*** Begin section ***

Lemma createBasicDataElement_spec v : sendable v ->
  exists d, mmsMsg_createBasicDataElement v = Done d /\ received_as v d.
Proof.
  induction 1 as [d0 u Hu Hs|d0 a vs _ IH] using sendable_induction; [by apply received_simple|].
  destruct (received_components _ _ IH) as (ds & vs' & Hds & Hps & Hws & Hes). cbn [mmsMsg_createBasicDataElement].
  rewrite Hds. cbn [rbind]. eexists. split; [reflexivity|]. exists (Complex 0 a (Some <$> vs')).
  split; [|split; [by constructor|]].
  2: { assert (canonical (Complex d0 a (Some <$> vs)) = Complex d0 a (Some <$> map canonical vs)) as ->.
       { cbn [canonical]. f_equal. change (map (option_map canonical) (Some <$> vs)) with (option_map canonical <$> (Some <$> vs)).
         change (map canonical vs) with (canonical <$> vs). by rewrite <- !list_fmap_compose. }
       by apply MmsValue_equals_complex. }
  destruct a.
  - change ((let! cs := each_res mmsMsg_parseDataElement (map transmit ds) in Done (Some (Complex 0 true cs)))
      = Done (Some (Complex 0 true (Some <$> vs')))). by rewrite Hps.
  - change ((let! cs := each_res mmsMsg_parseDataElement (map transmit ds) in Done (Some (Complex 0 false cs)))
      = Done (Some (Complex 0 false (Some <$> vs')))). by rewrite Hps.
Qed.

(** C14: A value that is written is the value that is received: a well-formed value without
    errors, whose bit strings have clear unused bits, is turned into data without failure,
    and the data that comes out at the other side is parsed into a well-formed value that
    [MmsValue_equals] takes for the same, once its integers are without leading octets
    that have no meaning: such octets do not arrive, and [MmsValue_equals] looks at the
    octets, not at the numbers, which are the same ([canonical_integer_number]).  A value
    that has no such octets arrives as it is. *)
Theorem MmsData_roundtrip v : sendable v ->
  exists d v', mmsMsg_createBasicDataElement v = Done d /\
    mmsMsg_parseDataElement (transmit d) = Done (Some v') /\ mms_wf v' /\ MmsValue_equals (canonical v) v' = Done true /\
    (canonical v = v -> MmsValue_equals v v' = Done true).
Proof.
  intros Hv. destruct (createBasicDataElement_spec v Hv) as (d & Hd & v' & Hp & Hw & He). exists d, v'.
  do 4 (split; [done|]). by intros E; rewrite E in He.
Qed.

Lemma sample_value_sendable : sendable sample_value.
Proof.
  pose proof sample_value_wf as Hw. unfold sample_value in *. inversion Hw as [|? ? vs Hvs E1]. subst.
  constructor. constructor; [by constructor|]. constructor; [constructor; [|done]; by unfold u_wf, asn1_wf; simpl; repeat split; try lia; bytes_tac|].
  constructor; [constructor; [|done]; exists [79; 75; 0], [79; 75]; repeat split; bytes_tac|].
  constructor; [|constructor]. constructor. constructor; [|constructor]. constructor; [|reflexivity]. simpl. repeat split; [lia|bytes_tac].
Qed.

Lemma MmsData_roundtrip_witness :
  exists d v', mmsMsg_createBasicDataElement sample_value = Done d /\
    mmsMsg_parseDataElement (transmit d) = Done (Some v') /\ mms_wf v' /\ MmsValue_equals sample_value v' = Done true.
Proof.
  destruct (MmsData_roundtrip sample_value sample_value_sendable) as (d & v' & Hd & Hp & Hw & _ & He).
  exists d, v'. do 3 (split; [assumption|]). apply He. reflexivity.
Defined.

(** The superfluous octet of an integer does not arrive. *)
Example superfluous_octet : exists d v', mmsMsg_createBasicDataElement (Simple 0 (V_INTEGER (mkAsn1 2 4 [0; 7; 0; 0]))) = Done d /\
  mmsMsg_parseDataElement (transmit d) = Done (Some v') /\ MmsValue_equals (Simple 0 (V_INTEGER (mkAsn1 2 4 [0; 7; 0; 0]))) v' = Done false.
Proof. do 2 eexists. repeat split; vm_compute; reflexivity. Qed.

*** End section ***
*** Begin section ***

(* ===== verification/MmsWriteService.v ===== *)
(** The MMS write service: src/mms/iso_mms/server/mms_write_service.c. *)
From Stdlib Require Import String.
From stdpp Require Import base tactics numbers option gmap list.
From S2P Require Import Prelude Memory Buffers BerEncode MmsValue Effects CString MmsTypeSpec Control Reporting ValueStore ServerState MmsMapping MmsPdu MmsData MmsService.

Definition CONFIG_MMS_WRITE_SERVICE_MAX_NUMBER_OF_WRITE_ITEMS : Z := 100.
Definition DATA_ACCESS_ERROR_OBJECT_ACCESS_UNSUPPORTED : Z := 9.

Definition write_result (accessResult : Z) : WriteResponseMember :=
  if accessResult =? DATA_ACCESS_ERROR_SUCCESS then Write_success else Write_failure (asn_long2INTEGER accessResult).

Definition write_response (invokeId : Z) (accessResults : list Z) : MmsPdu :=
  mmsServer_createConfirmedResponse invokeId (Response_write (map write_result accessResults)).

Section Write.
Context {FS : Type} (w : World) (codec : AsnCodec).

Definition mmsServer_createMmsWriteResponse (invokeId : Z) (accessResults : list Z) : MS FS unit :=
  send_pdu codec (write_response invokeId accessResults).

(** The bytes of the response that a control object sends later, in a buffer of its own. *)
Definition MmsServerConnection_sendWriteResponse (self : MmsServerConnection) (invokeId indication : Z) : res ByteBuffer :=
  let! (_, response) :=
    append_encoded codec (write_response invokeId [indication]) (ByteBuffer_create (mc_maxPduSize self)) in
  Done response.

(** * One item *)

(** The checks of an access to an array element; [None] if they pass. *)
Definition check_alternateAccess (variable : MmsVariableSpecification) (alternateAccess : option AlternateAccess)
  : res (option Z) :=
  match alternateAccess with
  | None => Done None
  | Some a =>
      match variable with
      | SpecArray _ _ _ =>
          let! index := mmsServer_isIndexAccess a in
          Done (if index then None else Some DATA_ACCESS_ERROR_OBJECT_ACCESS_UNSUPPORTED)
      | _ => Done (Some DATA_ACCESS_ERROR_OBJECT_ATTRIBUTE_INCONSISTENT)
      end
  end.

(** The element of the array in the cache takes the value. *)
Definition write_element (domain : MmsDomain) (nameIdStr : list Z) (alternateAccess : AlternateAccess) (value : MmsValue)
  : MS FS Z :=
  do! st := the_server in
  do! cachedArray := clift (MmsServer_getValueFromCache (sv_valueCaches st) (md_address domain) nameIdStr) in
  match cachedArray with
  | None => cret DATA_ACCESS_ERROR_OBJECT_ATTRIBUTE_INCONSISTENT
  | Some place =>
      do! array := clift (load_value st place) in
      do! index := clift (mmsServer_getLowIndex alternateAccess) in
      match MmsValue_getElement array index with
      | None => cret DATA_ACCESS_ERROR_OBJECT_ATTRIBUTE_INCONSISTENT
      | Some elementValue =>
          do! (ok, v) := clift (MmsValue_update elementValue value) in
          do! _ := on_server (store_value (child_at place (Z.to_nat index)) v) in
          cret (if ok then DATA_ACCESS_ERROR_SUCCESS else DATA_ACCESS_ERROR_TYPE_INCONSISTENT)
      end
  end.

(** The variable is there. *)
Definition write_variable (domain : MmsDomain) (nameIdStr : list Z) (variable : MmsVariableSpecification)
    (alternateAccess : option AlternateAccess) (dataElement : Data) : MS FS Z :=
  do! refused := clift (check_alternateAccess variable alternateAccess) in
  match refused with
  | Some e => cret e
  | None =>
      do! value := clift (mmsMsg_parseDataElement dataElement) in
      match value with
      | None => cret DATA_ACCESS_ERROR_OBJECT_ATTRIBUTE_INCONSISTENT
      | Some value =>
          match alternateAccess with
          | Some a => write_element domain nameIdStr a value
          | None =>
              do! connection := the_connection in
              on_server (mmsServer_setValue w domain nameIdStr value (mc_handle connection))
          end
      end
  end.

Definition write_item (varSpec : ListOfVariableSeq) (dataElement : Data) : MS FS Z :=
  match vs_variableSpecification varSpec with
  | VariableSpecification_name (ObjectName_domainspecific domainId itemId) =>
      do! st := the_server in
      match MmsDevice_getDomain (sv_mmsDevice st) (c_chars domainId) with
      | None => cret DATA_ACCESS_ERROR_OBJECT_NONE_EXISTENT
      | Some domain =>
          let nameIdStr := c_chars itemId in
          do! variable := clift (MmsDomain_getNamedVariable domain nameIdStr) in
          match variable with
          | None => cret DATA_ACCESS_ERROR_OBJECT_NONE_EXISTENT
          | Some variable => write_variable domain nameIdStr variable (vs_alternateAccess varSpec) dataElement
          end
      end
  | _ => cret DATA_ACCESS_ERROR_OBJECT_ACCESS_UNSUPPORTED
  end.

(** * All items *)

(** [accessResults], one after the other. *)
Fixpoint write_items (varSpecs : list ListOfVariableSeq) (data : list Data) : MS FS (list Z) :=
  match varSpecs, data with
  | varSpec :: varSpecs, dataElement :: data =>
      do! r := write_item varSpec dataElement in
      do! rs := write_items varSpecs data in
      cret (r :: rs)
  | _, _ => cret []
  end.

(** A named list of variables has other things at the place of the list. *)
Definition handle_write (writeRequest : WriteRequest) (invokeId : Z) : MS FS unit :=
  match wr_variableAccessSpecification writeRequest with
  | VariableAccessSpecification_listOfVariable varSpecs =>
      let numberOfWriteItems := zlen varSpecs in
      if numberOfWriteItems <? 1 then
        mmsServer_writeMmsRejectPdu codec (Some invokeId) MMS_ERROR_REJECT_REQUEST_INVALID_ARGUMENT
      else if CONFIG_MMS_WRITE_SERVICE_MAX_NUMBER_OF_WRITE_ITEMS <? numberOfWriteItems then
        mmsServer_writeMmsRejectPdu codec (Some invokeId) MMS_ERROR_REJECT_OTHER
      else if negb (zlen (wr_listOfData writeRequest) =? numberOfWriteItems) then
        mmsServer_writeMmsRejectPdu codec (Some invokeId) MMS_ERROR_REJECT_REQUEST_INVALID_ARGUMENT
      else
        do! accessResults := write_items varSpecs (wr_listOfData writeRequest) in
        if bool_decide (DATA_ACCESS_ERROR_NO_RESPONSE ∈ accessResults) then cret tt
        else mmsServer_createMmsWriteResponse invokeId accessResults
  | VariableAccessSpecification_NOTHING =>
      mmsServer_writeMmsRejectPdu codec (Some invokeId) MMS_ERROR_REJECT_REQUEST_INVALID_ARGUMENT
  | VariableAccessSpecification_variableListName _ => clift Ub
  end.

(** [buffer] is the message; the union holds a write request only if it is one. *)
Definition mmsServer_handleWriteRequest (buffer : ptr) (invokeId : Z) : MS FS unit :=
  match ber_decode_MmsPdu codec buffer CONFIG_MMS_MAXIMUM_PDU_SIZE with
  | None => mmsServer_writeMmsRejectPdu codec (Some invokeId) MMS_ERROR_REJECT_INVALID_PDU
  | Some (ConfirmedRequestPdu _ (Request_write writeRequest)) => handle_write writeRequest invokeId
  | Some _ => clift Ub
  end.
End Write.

*** End section ***
*** Begin section ***

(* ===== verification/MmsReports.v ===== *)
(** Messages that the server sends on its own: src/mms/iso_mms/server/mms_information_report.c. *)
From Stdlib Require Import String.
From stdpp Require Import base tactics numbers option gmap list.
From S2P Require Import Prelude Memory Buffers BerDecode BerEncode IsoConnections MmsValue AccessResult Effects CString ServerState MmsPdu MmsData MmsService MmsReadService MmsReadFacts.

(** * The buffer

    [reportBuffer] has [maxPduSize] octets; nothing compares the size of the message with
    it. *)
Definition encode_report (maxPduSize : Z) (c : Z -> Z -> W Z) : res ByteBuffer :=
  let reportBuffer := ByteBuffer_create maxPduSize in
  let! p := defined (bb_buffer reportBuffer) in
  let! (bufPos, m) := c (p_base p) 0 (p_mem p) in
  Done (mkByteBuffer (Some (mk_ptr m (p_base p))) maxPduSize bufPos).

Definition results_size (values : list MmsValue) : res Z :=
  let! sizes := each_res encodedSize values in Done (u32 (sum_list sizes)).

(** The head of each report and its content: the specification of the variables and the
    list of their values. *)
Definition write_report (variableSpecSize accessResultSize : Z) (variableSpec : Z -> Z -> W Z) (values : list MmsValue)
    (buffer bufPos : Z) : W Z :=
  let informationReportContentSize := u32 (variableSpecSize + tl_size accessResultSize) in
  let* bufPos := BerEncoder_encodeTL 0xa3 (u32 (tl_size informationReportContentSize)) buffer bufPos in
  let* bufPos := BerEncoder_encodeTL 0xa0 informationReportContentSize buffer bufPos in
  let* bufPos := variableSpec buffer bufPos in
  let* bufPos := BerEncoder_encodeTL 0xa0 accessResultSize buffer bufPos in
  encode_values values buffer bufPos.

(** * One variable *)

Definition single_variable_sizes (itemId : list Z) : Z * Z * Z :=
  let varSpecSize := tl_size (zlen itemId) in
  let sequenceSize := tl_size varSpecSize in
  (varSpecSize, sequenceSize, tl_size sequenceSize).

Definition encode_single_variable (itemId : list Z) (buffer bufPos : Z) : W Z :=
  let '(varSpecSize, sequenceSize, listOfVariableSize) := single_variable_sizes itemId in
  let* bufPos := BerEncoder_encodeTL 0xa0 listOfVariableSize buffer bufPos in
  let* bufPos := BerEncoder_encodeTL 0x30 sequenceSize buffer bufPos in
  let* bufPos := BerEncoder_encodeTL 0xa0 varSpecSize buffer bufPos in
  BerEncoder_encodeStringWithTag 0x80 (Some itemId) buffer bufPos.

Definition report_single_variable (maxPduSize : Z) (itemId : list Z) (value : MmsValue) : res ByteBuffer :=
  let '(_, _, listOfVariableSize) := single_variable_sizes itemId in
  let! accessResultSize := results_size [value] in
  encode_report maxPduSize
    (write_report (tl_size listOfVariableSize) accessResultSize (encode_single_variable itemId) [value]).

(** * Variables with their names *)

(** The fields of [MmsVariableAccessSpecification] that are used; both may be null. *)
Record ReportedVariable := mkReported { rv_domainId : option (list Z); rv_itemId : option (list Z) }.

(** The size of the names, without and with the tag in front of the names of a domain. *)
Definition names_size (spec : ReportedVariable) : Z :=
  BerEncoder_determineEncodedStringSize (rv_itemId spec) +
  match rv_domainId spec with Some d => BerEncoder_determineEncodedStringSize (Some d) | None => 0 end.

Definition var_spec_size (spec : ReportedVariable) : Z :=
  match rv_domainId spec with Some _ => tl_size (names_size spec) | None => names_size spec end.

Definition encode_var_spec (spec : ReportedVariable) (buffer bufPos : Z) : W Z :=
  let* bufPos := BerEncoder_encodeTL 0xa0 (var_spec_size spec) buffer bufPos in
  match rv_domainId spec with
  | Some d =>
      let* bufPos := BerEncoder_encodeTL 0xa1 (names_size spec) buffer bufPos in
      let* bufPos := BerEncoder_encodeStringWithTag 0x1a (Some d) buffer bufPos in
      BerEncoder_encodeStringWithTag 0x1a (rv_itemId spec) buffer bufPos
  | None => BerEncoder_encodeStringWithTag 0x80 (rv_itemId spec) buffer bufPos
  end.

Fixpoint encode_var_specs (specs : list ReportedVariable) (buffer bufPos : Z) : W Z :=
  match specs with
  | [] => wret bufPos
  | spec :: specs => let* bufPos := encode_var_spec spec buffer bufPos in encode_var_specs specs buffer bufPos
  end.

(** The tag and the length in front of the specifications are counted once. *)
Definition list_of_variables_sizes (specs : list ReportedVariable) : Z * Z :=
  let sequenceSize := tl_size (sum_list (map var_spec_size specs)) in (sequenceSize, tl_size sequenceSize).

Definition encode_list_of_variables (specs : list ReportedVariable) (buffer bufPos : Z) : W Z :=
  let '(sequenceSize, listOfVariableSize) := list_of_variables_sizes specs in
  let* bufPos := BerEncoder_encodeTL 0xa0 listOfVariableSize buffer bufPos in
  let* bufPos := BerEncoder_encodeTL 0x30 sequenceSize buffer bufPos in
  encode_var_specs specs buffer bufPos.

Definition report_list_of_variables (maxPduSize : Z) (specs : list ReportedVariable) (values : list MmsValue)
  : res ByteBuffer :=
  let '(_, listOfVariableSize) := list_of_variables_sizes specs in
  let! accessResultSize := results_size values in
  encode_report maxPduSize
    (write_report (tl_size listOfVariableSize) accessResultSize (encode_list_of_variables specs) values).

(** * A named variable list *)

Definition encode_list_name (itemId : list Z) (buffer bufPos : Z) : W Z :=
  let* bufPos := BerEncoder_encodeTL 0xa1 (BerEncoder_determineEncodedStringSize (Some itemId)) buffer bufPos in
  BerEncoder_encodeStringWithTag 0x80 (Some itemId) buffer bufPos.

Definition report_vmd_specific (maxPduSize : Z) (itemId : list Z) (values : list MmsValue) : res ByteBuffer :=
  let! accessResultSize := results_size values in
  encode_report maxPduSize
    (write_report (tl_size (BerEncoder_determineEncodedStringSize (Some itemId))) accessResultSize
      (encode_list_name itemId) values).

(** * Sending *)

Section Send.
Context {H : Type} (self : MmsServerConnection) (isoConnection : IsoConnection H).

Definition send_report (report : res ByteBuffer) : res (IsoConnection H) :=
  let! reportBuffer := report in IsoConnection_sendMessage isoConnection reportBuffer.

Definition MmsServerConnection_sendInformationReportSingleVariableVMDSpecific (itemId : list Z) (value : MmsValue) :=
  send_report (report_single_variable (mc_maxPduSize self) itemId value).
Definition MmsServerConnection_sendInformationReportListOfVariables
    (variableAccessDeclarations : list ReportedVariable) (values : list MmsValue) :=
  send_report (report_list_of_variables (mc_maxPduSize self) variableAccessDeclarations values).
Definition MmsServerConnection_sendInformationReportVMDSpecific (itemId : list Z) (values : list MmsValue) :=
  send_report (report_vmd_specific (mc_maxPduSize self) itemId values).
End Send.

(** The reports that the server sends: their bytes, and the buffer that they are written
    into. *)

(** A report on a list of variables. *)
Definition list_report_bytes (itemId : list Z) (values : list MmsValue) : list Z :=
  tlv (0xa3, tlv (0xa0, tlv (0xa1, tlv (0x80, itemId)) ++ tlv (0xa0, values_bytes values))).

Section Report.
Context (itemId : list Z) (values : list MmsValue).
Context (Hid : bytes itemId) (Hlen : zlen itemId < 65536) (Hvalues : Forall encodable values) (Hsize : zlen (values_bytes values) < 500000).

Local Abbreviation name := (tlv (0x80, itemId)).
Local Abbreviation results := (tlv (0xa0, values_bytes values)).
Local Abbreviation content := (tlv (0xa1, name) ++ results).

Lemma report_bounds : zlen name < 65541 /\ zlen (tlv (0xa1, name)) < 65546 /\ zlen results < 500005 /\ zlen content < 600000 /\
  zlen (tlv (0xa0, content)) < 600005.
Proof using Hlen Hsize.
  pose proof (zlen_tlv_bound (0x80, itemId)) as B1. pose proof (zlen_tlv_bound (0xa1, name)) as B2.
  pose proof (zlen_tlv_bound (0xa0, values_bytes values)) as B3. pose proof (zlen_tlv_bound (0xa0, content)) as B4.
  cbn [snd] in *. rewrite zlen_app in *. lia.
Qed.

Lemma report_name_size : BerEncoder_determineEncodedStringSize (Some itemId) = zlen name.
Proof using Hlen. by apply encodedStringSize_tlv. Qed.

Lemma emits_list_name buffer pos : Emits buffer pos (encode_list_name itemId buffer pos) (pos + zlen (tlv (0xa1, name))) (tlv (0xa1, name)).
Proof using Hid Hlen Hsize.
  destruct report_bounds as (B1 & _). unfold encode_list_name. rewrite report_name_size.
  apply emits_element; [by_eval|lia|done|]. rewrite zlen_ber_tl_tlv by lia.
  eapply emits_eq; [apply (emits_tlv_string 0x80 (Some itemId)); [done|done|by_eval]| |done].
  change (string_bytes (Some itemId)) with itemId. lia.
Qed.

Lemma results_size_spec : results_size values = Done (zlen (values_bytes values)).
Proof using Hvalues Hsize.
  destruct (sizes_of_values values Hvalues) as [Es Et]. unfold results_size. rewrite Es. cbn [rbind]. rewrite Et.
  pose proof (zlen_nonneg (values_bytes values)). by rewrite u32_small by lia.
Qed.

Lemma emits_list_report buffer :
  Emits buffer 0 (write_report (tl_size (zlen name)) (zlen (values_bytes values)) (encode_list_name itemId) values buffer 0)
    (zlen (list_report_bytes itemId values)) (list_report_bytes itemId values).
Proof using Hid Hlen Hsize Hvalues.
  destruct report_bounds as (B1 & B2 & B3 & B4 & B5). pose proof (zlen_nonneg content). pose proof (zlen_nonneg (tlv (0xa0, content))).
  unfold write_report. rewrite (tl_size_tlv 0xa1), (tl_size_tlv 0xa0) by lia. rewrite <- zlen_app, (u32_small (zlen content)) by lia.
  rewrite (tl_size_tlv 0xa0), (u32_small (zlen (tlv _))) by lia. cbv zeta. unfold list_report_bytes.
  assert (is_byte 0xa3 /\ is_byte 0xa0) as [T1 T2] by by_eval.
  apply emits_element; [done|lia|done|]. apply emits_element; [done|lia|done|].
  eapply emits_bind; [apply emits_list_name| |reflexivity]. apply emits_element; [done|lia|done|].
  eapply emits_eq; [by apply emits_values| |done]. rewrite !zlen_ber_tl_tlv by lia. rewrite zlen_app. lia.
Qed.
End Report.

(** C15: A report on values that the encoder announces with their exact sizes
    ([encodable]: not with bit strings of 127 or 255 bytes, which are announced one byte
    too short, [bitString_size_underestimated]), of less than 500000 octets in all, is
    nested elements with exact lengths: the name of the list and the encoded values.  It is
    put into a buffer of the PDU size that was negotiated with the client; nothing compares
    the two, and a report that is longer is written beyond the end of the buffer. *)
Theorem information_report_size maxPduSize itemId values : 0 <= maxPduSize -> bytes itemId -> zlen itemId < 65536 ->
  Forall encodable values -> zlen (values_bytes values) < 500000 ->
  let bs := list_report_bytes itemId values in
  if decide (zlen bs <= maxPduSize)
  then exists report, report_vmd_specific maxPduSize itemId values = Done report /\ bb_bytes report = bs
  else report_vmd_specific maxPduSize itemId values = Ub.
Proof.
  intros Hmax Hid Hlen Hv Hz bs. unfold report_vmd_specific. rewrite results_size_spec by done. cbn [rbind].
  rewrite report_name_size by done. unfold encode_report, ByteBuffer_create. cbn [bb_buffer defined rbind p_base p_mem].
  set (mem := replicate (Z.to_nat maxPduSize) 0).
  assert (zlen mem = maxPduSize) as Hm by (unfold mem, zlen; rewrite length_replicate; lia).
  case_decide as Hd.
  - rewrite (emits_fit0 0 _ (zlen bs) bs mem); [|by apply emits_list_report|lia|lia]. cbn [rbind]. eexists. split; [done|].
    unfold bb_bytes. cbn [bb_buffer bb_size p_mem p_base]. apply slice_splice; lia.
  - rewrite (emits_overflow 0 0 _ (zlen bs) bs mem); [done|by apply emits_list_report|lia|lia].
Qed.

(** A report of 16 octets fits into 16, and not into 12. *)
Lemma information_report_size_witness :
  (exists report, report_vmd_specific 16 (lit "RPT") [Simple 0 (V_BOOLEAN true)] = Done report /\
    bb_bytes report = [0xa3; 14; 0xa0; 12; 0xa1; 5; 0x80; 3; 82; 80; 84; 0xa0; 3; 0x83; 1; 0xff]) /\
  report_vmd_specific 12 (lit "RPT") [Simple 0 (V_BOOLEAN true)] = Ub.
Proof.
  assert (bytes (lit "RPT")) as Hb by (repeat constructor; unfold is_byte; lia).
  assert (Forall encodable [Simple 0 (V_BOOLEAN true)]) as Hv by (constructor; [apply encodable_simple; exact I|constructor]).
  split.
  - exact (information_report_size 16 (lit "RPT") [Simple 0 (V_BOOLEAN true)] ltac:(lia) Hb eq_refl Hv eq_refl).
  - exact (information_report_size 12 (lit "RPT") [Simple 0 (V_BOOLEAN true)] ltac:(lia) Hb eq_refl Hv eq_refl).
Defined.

*** End section ***

> [Task to complete]: Take the records above and return, word for word, only the lines that fall from the line with "false (Some <$> vs')))). by rewrite Hps." to the line with "and the data", both of them included.

> [Result for this exercise]:
      = Done (Some (Complex 0 false (Some <$> vs')))). by rewrite Hps.
Qed.

(** C14: A value that is written is the value that is received: a well-formed value without
    errors, whose bit strings have clear unused bits, is turned into data without failure,
    and the data that comes out at the other side is parsed into a well-formed value that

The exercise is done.